Data -
Start of Block

(** ** Convergence loop *)

Lemma everyClose_spec (centers : list rgb) :
  forall newCenters, length newCenters = length centers ->
    exists b, everyClose centers newCenters = Ok b /\
              (b = true <-> withinThreshold centers newCenters).
Proof.
  unfold withinThreshold.
  induction centers as [|c centers IH]; intros [|c' newCenters] Hlen;
    simpl in Hlen; try discriminate.
  - exists true. split; [reflexivity|]. split; [constructor | reflexivity].
  - simpl. destruct (Z.leb_spec (colorDistanceSq c c') CONVERGE_THRESHOLD_SQ) as [Hle|Hgt].
    + destruct (IH newCenters ltac:(lia)) as (b & Hrun & Hb).
      exists b. split; [exact Hrun|]. rewrite Hb. split.
      * intros H. constructor; assumption.
      * intros H. inversion H; subst. assumption.
    + exists false. split; [reflexivity|]. split; [discriminate|].
      intros H. inversion H; subst. lia.
Qed.

Lemma Forall2_isNearest_bound (centers : list rgb) (k : nat) (pixels : list rgb)
    (assignments : list nat) :
  Forall2 (isNearest centers k) pixels assignments ->
  length assignments = length pixels /\ Forall (fun a => (a < k)%nat) assignments.
Proof.
  induction 1 as [|p a pixels assignments [Ha _] _ [IH1 IH2]]; simpl.
  - split; [reflexivity | constructor].
  - split; [lia | constructor; assumption].
Qed.

(** What one pass of the loop body does to a state with [k] centers. *)
Lemma iteration_spec (pixels : list rgb) (k : nat) (st : loopState) :
  (1 <= k)%nat -> length (centers_of st) = k ->
  exists newCenters clusterSizes b,
    iteration pixels k st
      = Ok (LoopState newCenters clusterSizes (S (iterations st)), b) /\
    (b = true <-> withinThreshold (centers_of st) newCenters) /\
    length newCenters = k /\
    length clusterSizes = k /\
    sum_list clusterSizes = length pixels /\
    (Forall rgb_ok pixels -> Forall rgb_ok (centers_of st) ->
     Forall rgb_ok newCenters).
Proof.
  intros Hk Hlen. unfold iteration.
  assert (Hne : centers_of st <> []) by (destruct (centers_of st); simpl in *; [lia | congruence]).
  destruct (assignPixelsToCenters_spec pixels (centers_of st) Hne) as
    (assignments & sizes & Hassign & Hnear & Hsizes & Hcount & Hsum).
  rewrite Hlen in *. rewrite Hassign. simpl.
  destruct (Forall2_isNearest_bound _ _ _ _ Hnear) as [Hlen_a Hbound].
  destruct (updateCenters_cases pixels assignments sizes (centers_of st) k
              Hlen_a Hbound Hsizes Hlen) as (newCenters & Hupd & Hlen' & Hcases).
  rewrite Hupd. simpl.
  destruct (everyClose_spec (centers_of st) newCenters ltac:(lia)) as (b & Hev & Hb).
  rewrite Hev. simpl.
  exists newCenters, sizes, b. split; [reflexivity|].
  repeat (split; [assumption|]).
  intros Hpix Hold. apply Forall_lookup_2. intros i c Hc.
  assert (Hi : (i < k)%nat) by (rewrite <- Hlen'; eapply lookup_lt_Some; eauto).
  destruct (Hcases i _ (Hcount i Hi)) as [Hzero Hpos].
  destruct (clusterCount assignments i) as [|n] eqn:Hn.
  - rewrite (Hzero eq_refl) in Hc. eapply Forall_lookup_1; eauto.
  - destruct (Hpos ltac:(lia)) as (c' & Hc' & _ & _ & _ & Hmean).
    rewrite Hc in Hc'. injection Hc' as <-.
    apply (isRoundedMean_ok (members pixels assignments i)).
    + intros Hnil. pose proof (members_length pixels assignments i Hlen_a) as Hl.
      rewrite Hnil, Hn in Hl. discriminate.
    + apply members_subset. exact Hpix.
    + apply Hmean. reflexivity.
Qed.

Lemma convergedAt_shift (pixels : list rgb) (k : nat) (st st' : loopState) (b : bool) (j : nat) :
  iteration pixels k st = Ok (st', b) -> (1 <= j)%nat ->
  (convergedAt pixels k st (S j) <-> convergedAt pixels k st' j).
Proof.
  intros Hit Hj. unfold convergedAt.
  replace (S j - 1)%nat with (S (j - 1)) by lia. simpl. rewrite Hit. simpl.
  reflexivity.
Qed.

(** The loop from a state with [k] centers: it ends after [n] passes
    without an error, with the state those [n] passes produce; [n] is the
    first pass that converged, or [remaining] when none of them did. *)
Lemma kMeansLoop_spec (pixels : list rgb) (k : nat) (remaining : nat) :
  (1 <= k)%nat ->
  forall st, length (centers_of st) = k ->
    exists st' n,
      kMeansLoop pixels k remaining st = Ok st' /\
      iterations st' = (iterations st + n)%nat /\
      (n <= remaining)%nat /\
      ((1 <= remaining)%nat -> (1 <= n)%nat) /\
      stateAfter pixels k n st = Ok st' /\
      (forall j, (1 <= j < n)%nat -> ~ convergedAt pixels k st j) /\
      ((n < remaining)%nat -> convergedAt pixels k st n) /\
      ((n = remaining)%nat \/ convergedAt pixels k st n) /\
      length (centers_of st') = k /\
      ((1 <= remaining)%nat ->
       length (clusterSizes_of st') = k /\
       sum_list (clusterSizes_of st') = length pixels) /\
      (Forall rgb_ok pixels -> Forall rgb_ok (centers_of st) ->
       Forall rgb_ok (centers_of st')).
Proof.
  intros Hk. induction remaining as [|remaining IH]; intros st Hlen.
  - exists st, 0%nat. simpl. rewrite Nat.add_0_r.
    repeat split; auto; try lia.
  - destruct (iteration_spec pixels k st Hk Hlen) as
      (newCenters & sizes & b & Hit & Hb & Hlen' & Hsizes & Hsum & Hok).
    simpl. rewrite Hit. simpl.
    assert (Hone : b = true -> convergedAt pixels k st 1).
    { intros Hbt. exists st, (LoopState newCenters sizes (S (iterations st))).
      simpl. rewrite Hit. simpl. repeat split; auto. apply Hb. exact Hbt. }
    assert (Hnone : b = false -> ~ convergedAt pixels k st 1).
    { intros Hbf (before & after & H0 & H1 & Hw). simpl in H0, H1.
      rewrite Hit in H1. simpl in H1. injection H0 as <-. injection H1 as <-.
      simpl in Hw. apply Hb in Hw. congruence. }
    destruct b.
    + exists (LoopState newCenters sizes (S (iterations st))), 1%nat. simpl.
      rewrite Hit. simpl.
      repeat split; auto; try lia.
    + destruct (IH (LoopState newCenters sizes (S (iterations st))) Hlen') as
        (st' & n & Hrun & Hiter & Hn & Hn1 & Hafter & Hbefore & Hconv & Hstop
           & Hlen'' & Hsz & Hok').
      exists st', (S n). simpl. rewrite Hit. simpl. simpl in Hiter.
      split; [exact Hrun|]. split; [lia|]. split; [lia|]. split; [lia|].
      split; [exact Hafter|]. split.
      { intros j Hj. destruct (decide (j = 1%nat)) as [->|Hne]; [auto|].
        destruct j as [|j]; [lia|].
        rewrite (convergedAt_shift _ _ _ _ _ _ Hit) by lia.
        apply Hbefore. lia. }
      split.
      { intros Hlt. destruct n as [|n]; [lia|].
        rewrite (convergedAt_shift _ _ _ _ _ _ Hit) by lia.
        apply Hconv. lia. }
      split.
      { destruct Hstop as [->|Hc]; [left; reflexivity|].
        destruct n as [|n].
        - left. destruct remaining; [reflexivity|]. specialize (Hn1 ltac:(lia)). lia.
        - right. rewrite (convergedAt_shift _ _ _ _ _ _ Hit) by lia. exact Hc. }
      split; [exact Hlen''|]. split.
      { intros _. destruct remaining as [|remaining].
        - simpl in Hrun. injection Hrun as <-. simpl. auto.
        - apply Hsz. lia. }
      intros Hpix Hold. apply Hok'; auto.
Qed.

End of Block

Exercise - Would you please return all lines of the data that include the word "Hpix"?

Exercise response -
  intros Hpix Hold. apply Forall_lookup_2. intros i c Hc.
    + apply members_subset. exact Hpix.
      intros Hpix Hold. apply Hok'; auto.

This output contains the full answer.